In a talk at a MUC (Modeling and Using Context) Conference in Paris (2017) Robert Stalnaker remarked that saying the truth may be misleading, in a way Grice taught us with the idea of the difference between what is literally said and what is implicated. Saying the truth "all lives matter" implicate that there is no special problem with "black lives". This is coherent with the remark at the end of the post (the "all lives matter" is often insincere). What we need is to make explicit the implicit in most public assertions (also if a slogan needs to be short, the discussion around it needs to be clear). The end of the post makes me think of the banal truth that Martin Luther King was murdered when he was planning to extend his movement from equal rights for black people to equal rights and social justice for all. That was too much. Thanks for the effort in clarifying the problems behind.

Tim Smith's picture

Tim Smith

Tuesday, December 31, 2019 -- 7:35 AM

This banal truth is the

This banal truth is the tragedy of Julius Ceasar as well who would seat Babar in his senate, the very Gaul of this man.

Saying the truth matters but seldom makes a difference.

I appreciate your time here in sharing this.

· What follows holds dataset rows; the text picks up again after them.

Record hive : Type := mkHive {
  conns : list nat; chan_cap : nat; config : PoolConfig; openCount : Z; inUseCount : Z;
  closed_ : bool; closeMu : bool; stopCleanup : bool; panics : nat; createTime : gmap nat Z; live : list nat; fresh : nat;
}.

Definition normalized (cfg : PoolConfig) : PoolConfig :=
  mkPoolConfig (if MaxOpen cfg <=? 0 then 5 else MaxOpen cfg) (if MinIdle cfg <? 0 then 0 else MinIdle cfg) (MaxLifetime cfg)
    (if AcquireTimeout cfg <=? 0 then 30 * Second else AcquireTimeout cfg).
Definition newHiveConnPool (cfg : PoolConfig) : hive :=
  let cfg := normalized cfg in
  let cfg := mkPoolConfig (MaxOpen cfg) (Z.min (MinIdle cfg) (MaxOpen cfg)) (MaxLifetime cfg) (AcquireTimeout cfg) in
  mkHive [] (Z.to_nat (MaxOpen cfg)) cfg 0 0 false false false 0 ∅ [] 0.
(** ** Handlers *)
Inductive config_reply (A : Type) : Type :=
| ConfigBadRequest (message : string) | ConfigServerError (message : string) | ConfigSuccess (a : A).
Arguments ConfigBadRequest {A}.
Arguments ConfigServerError {A}.
Arguments ConfigSuccess {A}.
Definition error_text (e : config_error) : string :=
  match e with
  | InvalidConfigValue key why => "invalid value for " +:+ key +:+ ": " +:+ why
  | ErrQuery => "failed to query config"
  | ErrUpsert => "failed to upsert config"
  end.
Definition h_List : M conf (config_reply (list (ConfigMeta * string))) := l ← GetAllWithMeta; mret (ConfigSuccess l).
(** [value]: [None] when the body is not readable; an empty one is refused by
    the binding. *)
Definition h_Update (key : string) (value : option string) (userID : Z) (stopped : bool) : M conf (config_reply unit) :=
  if bool_decide (key = "") then mret (ConfigBadRequest "config key is required")
  else
    match value with
    | None | Some "" => mret (ConfigBadRequest "")
    | Some value =>
        r ← Set_ key value userID stopped;
        mret match r with
             | Ok _ => ConfigSuccess tt
             | Err (InvalidConfigValue _ _ as e) => ConfigBadRequest (error_text e)
             | Err e => ConfigServerError ("更新配置失败: " +:+ error_text e)
             end
    end.
Definition h_Reload : M conf (config_reply unit) :=
  r ← Reload;
  mret match r with Ok _ => ConfigSuccess tt | Err e => ConfigServerError ("配置重载失败: " +:+ error_text e) end.

(** ** Settings stay in range *)
Definition valid (key value : string) : Prop := validateConfigValue key value = Ok tt.
Definition valid_map (m : gmap string string) : Prop := map_Forall valid m.
Definition builtin_map : gmap string string := list_to_map builtin_values.

(** What a valid text is, by the type of its setting. *)
Lemma valid_number m value : meta_of (m_Key m) = Some m → Type_ m = CNumber → valid (m_Key m) value →
  ∃ n, signed_Atoi value = Some n ∧ (∀ lo, MinValue m = Some lo → lo ≤ n) ∧ (∀ hi, MaxValue m = Some hi → n ≤ hi).
Proof.
  intros Hm Ht. unfold valid, validateConfigValue. rewrite Hm, Ht. destruct (signed_Atoi value) as [n|]; [|done].
  intros Hv. exists n. split; [done|]. split.
  - intros lo Hlo. rewrite Hlo in Hv. destruct (Z.ltb_spec n lo); [done|lia].
  - intros hi Hhi. rewrite Hhi in Hv. destruct (match MinValue m with Some lo => n <? lo | None => false end); [done|].
    destruct (Z.ltb_spec hi n); [done|lia].
Qed.
Lemma valid_boolean m value : meta_of (m_Key m) = Some m → Type_ m = CBoolean → valid (m_Key m) value → value = "true" ∨ value = "false".
Proof.
  intros Hm Ht. unfold valid, validateConfigValue. rewrite Hm, Ht. do 2 case_bool_decide; by auto.
Qed.

(** The two tables of the source say the same: every setting has a built-in
    value, which is the one of its metadata and is accepted. *)
Definition tables_agree : bool :=
  bool_decide (NoDup (m_Key <$> configMetaList)) && bool_decide (NoDup builtin_values.*1) &&
  forallb (λ m, bool_decide (builtin_map !! m_Key m = Some (DefaultValue m))) configMetaList &&
  forallb (λ '(k, v), bool_decide (validateConfigValue k v = Ok tt)) builtin_values.
Lemma tables_agree_true : tables_agree = true.
Proof. vm_compute. reflexivity. Qed.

Harold G. Neuman's picture

Harold G. Neuman

Sunday, February 2, 2020 -- 12:09 PM

Race will always matter,

Race will always matter, because it always has mattered. There will be (eternally, I think) those who retain the us vs them mentality; those for whom bigotry is an inheritance; and those who are just too dense to realize the rest of the world is leaving their sorry, biased carcasses in the mud of intolerance, where they wallow like so many swine. I told a story once of leaving the USA, for reasons of conscience and returning seven years later, only to find that the matter of race was still a matter of violence and turmoil. I could not believe what I witnessed and, over ensuing years, I have watched things worsen rather than get better. People just don't get it. And, I guess they never will. My attention span is exhausted. I am too old to change minds and too tired to try.